And Who is My Neighbor?
July 5, 2022
"And who is my neighbor?" asks a lawyer of Jesus, in this Sunday’s gospel (Luke 10:25-37). The lawyer sought not to deepen his understanding of love and mercy but to justify himself, that is, to be able proudly to say that he “gave at the office.”
Regardless of his motive, Jesus lets him know, in no uncertain terms, who the neighbor is. My neighbor is the person right on my path: my family member, the person in the check-out line, my co-worker, the parishioner three pews behind me, whom I have yet to greet in two years. We need not look far to know whom we are called to love. Folk-rocker Stephen Stills, back in 1970, summarized it in his own way, in a well-known song he penned: “love the one you’re with.” St. Thomas Aquinas, 700 years earlier, says that, “in matters concerning relations between citizens, we should prefer our fellow-citizens”. In other words, well-ordered charity begins at home. Of course, “at home” those most vulnerable beckon our love in a special way. And, when we love, we are then neighbor.
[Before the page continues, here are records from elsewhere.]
Lemma other_chain_sound : cache_sound (Hc := map_cache_spec) 31337 computed_for other_chain.
Proof.
  intros b p pts Hl. simpl in Hl. apply lookup_singleton_Some in Hl as [Heq _].
  by apply cacheKey_inj in Heq as (? & _).
Qed.

Lemma other_chain_fits : counts_fit (cw_db other_chain).
Proof. by vm_compute. Qed.

Lemma GetTrend_cached_witness :
  wp (GetTrend (repo := postgres_repo) (Some map_cache) 31337 TrendBucketMonth (AddDate leap_day 0 0 (-372)) "12m" leap_day)
    (λ r s', counts_fit (cw_db s') ∧ cache_sound (Hc := map_cache_spec) 31337 computed_for s' ∧
      (∀ pts, r = Ok pts → computed_for TrendBucketMonth "12m" pts) ∧
      (∀ e, r = Err e → repo_error (repo := postgres_repo (S := Mapped)) TrendBucketMonth (AddDate leap_day 0 0 (-372)) e)) other_chain.
Proof.
  refine (GetTrend_cached 31337 computed_for cached_computed TrendBucketMonth "12m" _ leap_day leap_day other_chain _ other_chain_fits other_chain_sound).
  vm_compute. reflexivity.
Defined.

(** One of the orders Go may take. *)
Definition one_order : list (Z * list string) :=
  map (λ bp : Z * gmap string Z, (bp.1, map fst (map_to_list bp.2))) (map_to_list AllowedPresets).

Lemma one_order_ok : map_order one_order.
Proof.
  unfold one_order. split.
  - by rewrite map_map.
  - intros b ps Hin. apply list_elem_of_fmap in Hin as ([b' presets] & [= -> ->] & Hin%elem_of_map_to_list). eauto.
Qed.

Lemma trend_runs {C} b since (w : Cached C) : known_bucket b → is_Some (timestamptz_in since) →
  is_ok (repo_GetIssuanceTrend b since w).1 = true.
Proof.
  intros Hk [since' Hs]. rewrite GetIssuanceTrend_exec by done.
  unfold wrap_repo, wrap, exec, cached_exec, trend_stmt, mbind, M_bind, of_option. by rewrite Hs.
Qed.

(** This database always answers, and this cache keeps everything. *)
Lemma map_query_answers : query_answers (repo := postgres_repo) (Hc := map_cache_spec) (λ _, True).
Proof.
  intros b p since since_at w Hp _ _. destruct (known_preset _ _ _ _ Hp) as [Hk _].
  pose proof (trend_runs b since w Hk ltac:(by eexists)) as Hr. pose proof (trend_keeps b since w) as Hkeep.
  unfold wp. cbn [GetIssuanceTrend postgres_repo]. destruct (repo_GetIssuanceTrend b since w) as [r w']. simpl in *. by subst.
Qed.

Lemma map_set_stores : set_stores (Hc := map_cache_spec) (λ _, True).
Proof. by intros k pts w _ _ _. Qed.

(** Whatever the order, every combination is in the cache afterwards. *)
Lemma refresh_fills_cache_witness :
  wp (refresh_ProcessTask (repo := postgres_repo) (Some map_cache) 31337 one_order leap_day (λ _ _, leap_day))
    (λ r s', cache_sound (Hc := map_cache_spec) 31337 computed_for s' ∧ r = Ok tt ∧
       ∀ b p ps, AllowedPresets !! b = Some ps → is_Some (ps !! p) →
         filled (Hc := map_cache_spec) 31337 computed_for b p s') other_chain.
Proof.
  refine (wp_mono _ _ _ _ (refresh_fills_cache 31337 computed_for cached_computed (λ _, True) map_query_answers map_set_stores
    one_order leap_day (λ _ _, leap_day) other_chain one_order_ok other_chain_fits) _).
  intros r s' (_ & Hs & _ & Hf). split; [apply Hs, other_chain_sound|by apply Hf].
Defined.

(** ** Trends from the tables *)

#[local] Instance cached_view C : PortView (Cached C) := {|
  view w := db_view (cw_db w) [];
  chain _ := chain_of (demo "Diploma");
  port_ok w := store_ok (cw_db w);
  chain_env := eq;
  ack_loss := False;
  stored_payload p := default p (jsonb_in p)
|}.

#[local] Instance cached_dbtx C : DBTXSpec (Cached C).
Proof.
  refine {| db := cw_db; queue _ := [] |}; [done|done|].
  intros A m w Hok Hm. unfold wp, exec, cached_exec. destruct (m (cw_db w)) as [r d] eqn:Hr. simpl in *.
  split_and!; [done|done|done|by left].
Defined.

#[local] Instance map_cache_beside : CacheBeside Mapped map_cache (Hc := map_cache_spec).
Proof.
  constructor; [by intros k w Hok Hco|by intros k pts w Hok Hco|].
  intros A m w Hok Hco Hm. pose proof (exec_keeps_cache m w Hm) as Hk. unfold wp. destruct (exec m w) as [r w'].
  simpl in Hk. by subst w'.
Qed.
Jesus, thankfully, gives us the love with which we can love all those whom He brings across our path—including people with whom, humanly speaking, we have little in common, people whom we find annoying, people even who have hurt us. Divine love, an unconditional, liberating gift, is offered to us at every moment, and, in a special way, in the Eucharist. Do we ask for it? Try doing so, first thing in the morning, on your knees, if possible. Your life will change, for the oh-so-much-better.